# GOAL OF THE EXERCISE
Beginning with the line containing "Proof. intros Hbn" and ending with the last line of the entries below, copy each line exactly and nothing else.

# LISTED ENTRIES
(* ===== verification/FsFile.v ===== *)
(** * The contents of files (src/fs.c: bmap, readi, writei, iupdate)

    [bptr v ad bn] is the block that holds block [bn] of the file with the
    addresses [ad], given the contents [v] of the disk, and [wf_file] says that
    a file's blocks are distinct, marked data blocks.  bmap() finds or allocates
    a block; readi() and writei() read and replace a range of the bytes. *)

From stdpp Require Import prelude gmap strings list.
From Stdlib Require Import ZArith Lia.
From S2P Require Import Prelude Sleeplock Bio BioSpec Layout Log LogSpec Store Fs FsLogic FsAlloc.

(** The indirect block. *)
Definition ind_of (ad : list Z) : Z := default 0 (ad !! 12%nat).

Definition bptr (v : Z -> list Z) (ad : list Z) (bn : Z) : Z :=
  if bn <? 12 then default 0 (ad !! Z.to_nat bn)
  else if ind_of ad =? 0 then 0 else get32 (v (ind_of ad)) (Z.to_nat (4 * (bn - 12))).

(** The blocks of a file. *)
Definition owns (v : Z -> list Z) (ad : list Z) (x : Z) : Prop :=
  x <> 0 /\ (x = ind_of ad \/ exists bn, 0 <= bn < 140 /\ bptr v ad bn = x).

Section File.
Context {B : Type} `{BlockStoreOk B} {K : Cap} (SB : superblock).
Implicit Types (ic : list inode) (a : atx) (v : Z -> list Z) (ad : list Z).

Definition data_block v (x : Z) : Prop := dstart SB <= x < sb_size SB /\ marked SB v x = true.

Record wf_file v ad : Prop := {
  wf_len : length ad = 13%nat;
  wf_data : forall x, owns v ad x -> data_block v x;
  wf_inj : forall bn bn', 0 <= bn < 140 -> 0 <= bn' < 140 -> bptr v ad bn <> 0 -> bptr v ad bn = bptr v ad bn' -> bn = bn';
  wf_ind : forall bn, 0 <= bn < 140 -> bptr v ad bn <> 0 -> bptr v ad bn <> ind_of ad;
}.

Lemma none_held a x : theld a = ∅ -> t_unheld a x.
Proof. intros Hh i y Hy. by rewrite Hh in Hy. Qed.

Lemma owns_bptr v ad bn : 0 <= bn < 140 -> bptr v ad bn <> 0 -> owns v ad (bptr v ad bn).
Proof. intros Hbn Hne. split; [done|]. right. by exists bn. Qed.

Lemma owns_ind v ad : ind_of ad <> 0 -> owns v ad (ind_of ad).
Proof. intros Hne. split; [done|]. by left. Qed.

Lemma bptr_ext v v' ad bn : (ind_of ad <> 0 -> v' (ind_of ad) = v (ind_of ad)) -> bptr v' ad bn = bptr v ad bn.
Proof. intros He. unfold bptr. destruct (bn <? 12); [done|]. destruct (Z.eqb_spec (ind_of ad) 0); [done|]. by rewrite He. Qed.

# ANSWER BOX
Proof. intros Hbn Hne. split; [done|]. right. by exists bn. Qed.

Lemma owns_ind v ad : ind_of ad <> 0 -> owns v ad (ind_of ad).
Proof. intros Hne. split; [done|]. by left. Qed.

Lemma bptr_ext v v' ad bn : (ind_of ad <> 0 -> v' (ind_of ad) = v (ind_of ad)) -> bptr v' ad bn = bptr v ad bn.
Proof. intros He. unfold bptr. destruct (bn <? 12); [done|]. destruct (Z.eqb_spec (ind_of ad) 0); [done|]. by rewrite He. Qed.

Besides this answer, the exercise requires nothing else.